**What needs to be done:**
Begin at the line with "(_maxJobsDeferredCount d) (_maxIdleDeferredCount" and write out every line after it, exactly, through the last line below, adding nothing.

Stored data entries:
━━━━━━━━━━

(* ===== verification/Dag.v ===== *)
(** * Dag

    DAGMan, the scheduler of workflows: the nodes of a DAG and their scripts
    ([condor_dagman/job.cpp], [script.cpp]), the queues of scripts
    ([scriptQ.cpp]), the graph, its events and the submission of ready nodes
    ([dag.cpp]), and the timer that drives it ([dagman_main.cpp]).

    A node is named by its [JobID_t], and a [Job*] is that name; the table
    [_nodeIDHash] holds the nodes.  What DAGMan asks of its surroundings (the
    exit of condor_submit, a new process, the halt file, the clock) is a [World],
    whose answers may depend on the state.  The events that DAGMan writes to the
    user log and reads back are [userlog].

    Not in the model: the text of messages and of [error_text], the jobstate log,
    the metrics and the status file, which are only written; the look-up of the node
    of an event, which comes with its node, and the ID that a skipped node gets,
    which is not submitted again; Stork and no-op nodes; splices. *)
From stdpp Require Import base gmap list sorting strings.
From Stdlib Require Import ZArith Lia.
From S2P Require Import Prelude PriorityList.
Open Scope Z_scope.
Open Scope condor_scope.

(** ** Nodes *)

Abbreviation JobID_t := Z.

Inductive status_t :=
| STATUS_NOT_READY | STATUS_READY | STATUS_PRERUN | STATUS_SUBMITTED | STATUS_POSTRUN
| STATUS_DONE | STATUS_ERROR.
#[export] Instance status_eq : EqDecision status_t.
Proof. solve_decision. Defined.

Record Script := mkScript {
  _retValScript : Z;
  _retValJob : Z;
  _pid : Z;
  _done : bool;
}.
#[export] Instance Script_upd : Updatable Script := fun s =>
  mkScript (_retValScript s) (_retValJob s) (_pid s) (_done s).
Definition Script_new : Script := mkScript (-1) (-1) 0 false.

(** The queues are sets of node IDs; a value that "have_..." says is not set is
    [None].  [_cluster] is the cluster of [_CondorID], which is -1 by default. *)
Record Job := mkJob {
  _Status : status_t;
  Q_PARENTS : gset JobID_t;
  Q_WAITING : gset JobID_t;
  Q_CHILDREN : gset JobID_t;
  _final : bool;
  _scriptPre : option Script;
  _scriptPost : option Script;
  _preskip : option Z;
  retry_max : Z;
  retries : Z;
  _submitTries : Z;
  retval : Z;
  retry_abort_val : option Z;
  abort_dag_val : option Z;
  abort_dag_return_val : option Z;
  countedAsDone : bool;
  _visited : bool;
  _dfsOrder : Z;
  varsFromDag : list (cstr * cstr);
  _queuedNodeJobProcs : Z;
  _hasNodePriority : bool;
  _nodePriority : Z;
  _throttleInfo : option cstr;
  _isIdle : bool;
  _timesHeld : Z;
  _jobProcsOnHold : Z;
  _onHold : list bool;
  _cluster : Z;
}.
#[export] Instance Job_upd : Updatable Job := fun j =>
  mkJob (_Status j) (Q_PARENTS j) (Q_WAITING j) (Q_CHILDREN j) (_final j) (_scriptPre j) (_scriptPost j)
    (_preskip j) (retry_max j) (retries j) (_submitTries j) (retval j) (retry_abort_val j)
    (abort_dag_val j) (abort_dag_return_val j) (countedAsDone j) (_visited j) (_dfsOrder j)
    (varsFromDag j) (_queuedNodeJobProcs j) (_hasNodePriority j) (_nodePriority j) (_throttleInfo j)
    (_isIdle j) (_timesHeld j) (_jobProcsOnHold j) (_onHold j) (_cluster j).

Definition Job_new : Job :=
  mkJob STATUS_READY ∅ ∅ ∅ false None None None 0 0 0 (-1) None None None false false (-1) [] 0 false 0
    None false 0 0 [] (-1).

Definition CanSubmit (j : Job) : bool := bool_decide (Q_WAITING j = ∅) && bool_decide (_Status j = STATUS_READY).

(** A set in the order in which [std::set] iterates over it. *)
Definition set_list (s : gset JobID_t) : list JobID_t := merge_sort Z.le (elements s).

Definition Cleanup (j : Job) : Job := j <| _onHold := [] |>.
Definition TerminateSuccess (j : Job) : Job := Cleanup j <| _Status := STATUS_DONE |>.
Definition TerminateFailure (j : Job) : Job := Cleanup j <| _Status := STATUS_ERROR |>.

(** [_onHold] is a vector of flags that grows; the callers exclude a negative
    index, which is undefined. *)
Definition Hold (proc : Z) (j : Job) : bool * Job :=
  let i := Z.to_nat proc in
  let flags := _onHold j ++ replicate (S i - length (_onHold j)) false in
  if default false (flags !! i) then (false, j <| _onHold := flags |>)
  else (true, j <| _onHold := <[i := true]> flags |> <| _jobProcsOnHold ::= Z.succ |> <| _timesHeld ::= Z.succ |>).
Definition Release (proc : Z) (j : Job) : bool * Job :=
  if Z.of_nat (length (_onHold j)) <=? proc then (false, j)
  else if default false (_onHold j !! Z.to_nat proc)
  then (true, j <| _onHold ::= insert (Z.to_nat proc) false |> <| _jobProcsOnHold ::= Z.pred |>)
  else (false, j).

(** ** The DAG *)

Record ThrottleInfo := mkThrottle { _maxJobs : Z; _currentJobs : Z }.
#[export] Instance ThrottleInfo_upd : Updatable ThrottleInfo := fun t => mkThrottle (_maxJobs t) (_currentJobs t).
Definition noThrottleSetting : Z := -1.
Definition isSet (t : ThrottleInfo) : bool := negb (_maxJobs t =? noThrottleSetting).

Record ScriptQ := mkScriptQ {
  _numScriptsRunning : Z;
  _scriptPidTable : gmap Z JobID_t;
  _waitingQueue : list JobID_t;
  _scriptDeferredCount : Z;
}.
#[export] Instance ScriptQ_upd : Updatable ScriptQ := fun q =>
  mkScriptQ (_numScriptsRunning q) (_scriptPidTable q) (_waitingQueue q) (_scriptDeferredCount q).
Definition ScriptQ_new : ScriptQ := mkScriptQ 0 ∅ [] 0.

Inductive dag_status :=
| DAG_STATUS_OK | DAG_STATUS_ERROR | DAG_STATUS_NODE_FAILED | DAG_STATUS_ABORT | DAG_STATUS_RM
| DAG_STATUS_CYCLE | DAG_STATUS_HALTED.
#[export] Instance dag_status_eq : EqDecision dag_status.
Proof. solve_decision. Defined.

(** The events of the user log that concern a node; [JobIdleEvent] stands for
    the evicted, suspended, reconnect-failed and shadow-exception events and
    [JobRunEvent] for the execute and unsuspended ones, which are treated alike. *)
Inductive ULogEvent :=
| SubmitEvent (submitEventIsSane : bool)
| ExecutableErrorEvent
| JobAbortedEvent (proc : Z)
| JobTerminatedEvent (proc : Z) (normal : bool) (returnValue signalNumber : Z)
| PostScriptTerminatedEvent (normal : bool) (returnValue signalNumber : Z)
| JobIdleEvent
| JobRunEvent
| JobHeldEvent (proc : Z)
| JobReleasedEvent (proc : Z)
| PreSkipEvent
| OtherEvent.
#[export] Instance ULogEvent_eq : EqDecision ULogEvent.
Proof. solve_decision. Defined.

(** [_jobs] is the order of the nodes.  [inShutdownRescue] is the static variable
    of [main_shutdown_rescue]. *)
Record Dag := mkDag {
  _jobs : list JobID_t;
  _nodeIDHash : gmap JobID_t Job;
  _final_job : option JobID_t;
  _readyQ : PrioritySimpleList JobID_t;
  _submitQ : list JobID_t;
  _throttles : gmap cstr ThrottleInfo;
  _preScriptQ : ScriptQ;
  _postScriptQ : ScriptQ;
  userlog : list (JobID_t * ULogEvent);
  _numNodesDone : Z;
  _numNodesFailed : Z;
  _numJobsSubmitted : Z;
  _numIdleJobProcs : Z;
  _numHeldJobProcs : Z;
  _preRunNodeCount : Z;
  _postRunNodeCount : Z;
  _maxJobsDeferredCount : Z;
  _maxIdleDeferredCount : Z;
  _catThrottleDeferredCount : Z;
  _nextSubmitTime : Z;
  _nextSubmitDelay : Z;
  _dagIsHalted : bool;
  _dagIsAborted : bool;
  _finalNodeRun : bool;
  _dagStatus : dag_status;
  inShutdownRescue : bool;
  DFS_ORDER : Z;
  _condorIDHash : gmap Z JobID_t;
}.
#[export] Instance Dag_upd : Updatable Dag := fun d =>
  mkDag (_jobs d) (_nodeIDHash d) (_final_job d) (_readyQ d) (_submitQ d) (_throttles d) (_preScriptQ d)
    (_postScriptQ d) (userlog d) (_numNodesDone d) (_numNodesFailed d) (_numJobsSubmitted d)
    (_numIdleJobProcs d) (_numHeldJobProcs d) (_preRunNodeCount d) (_postRunNodeCount d)
    (_maxJobsDeferredCount d) (_maxIdleDeferredCount d) (_catThrottleDeferredCount d)
    (_nextSubmitTime d) (_nextSubmitDelay d) (_dagIsHalted d) (_dagIsAborted d) (_finalNodeRun d)
    (_dagStatus d) (inShutdownRescue d) (DFS_ORDER d) (_condorIDHash d).
Definition Dag_new : Dag :=
  mkDag [] ∅ None PSL_new [] ∅ ScriptQ_new ScriptQ_new [] 0 0 0 0 0 0 0 0 0 0 0 1 false false false
    DAG_STATUS_OK false 0 ∅.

━━━━━━━━━━

**Task answer:**
    (_maxJobsDeferredCount d) (_maxIdleDeferredCount d) (_catThrottleDeferredCount d)
    (_nextSubmitTime d) (_nextSubmitDelay d) (_dagIsHalted d) (_dagIsAborted d) (_finalNodeRun d)
    (_dagStatus d) (inShutdownRescue d) (DFS_ORDER d) (_condorIDHash d).
Definition Dag_new : Dag :=
  mkDag [] ∅ None PSL_new [] ∅ ScriptQ_new ScriptQ_new [] 0 0 0 0 0 0 0 0 0 0 0 1 false false false
    DAG_STATUS_OK false 0 ∅.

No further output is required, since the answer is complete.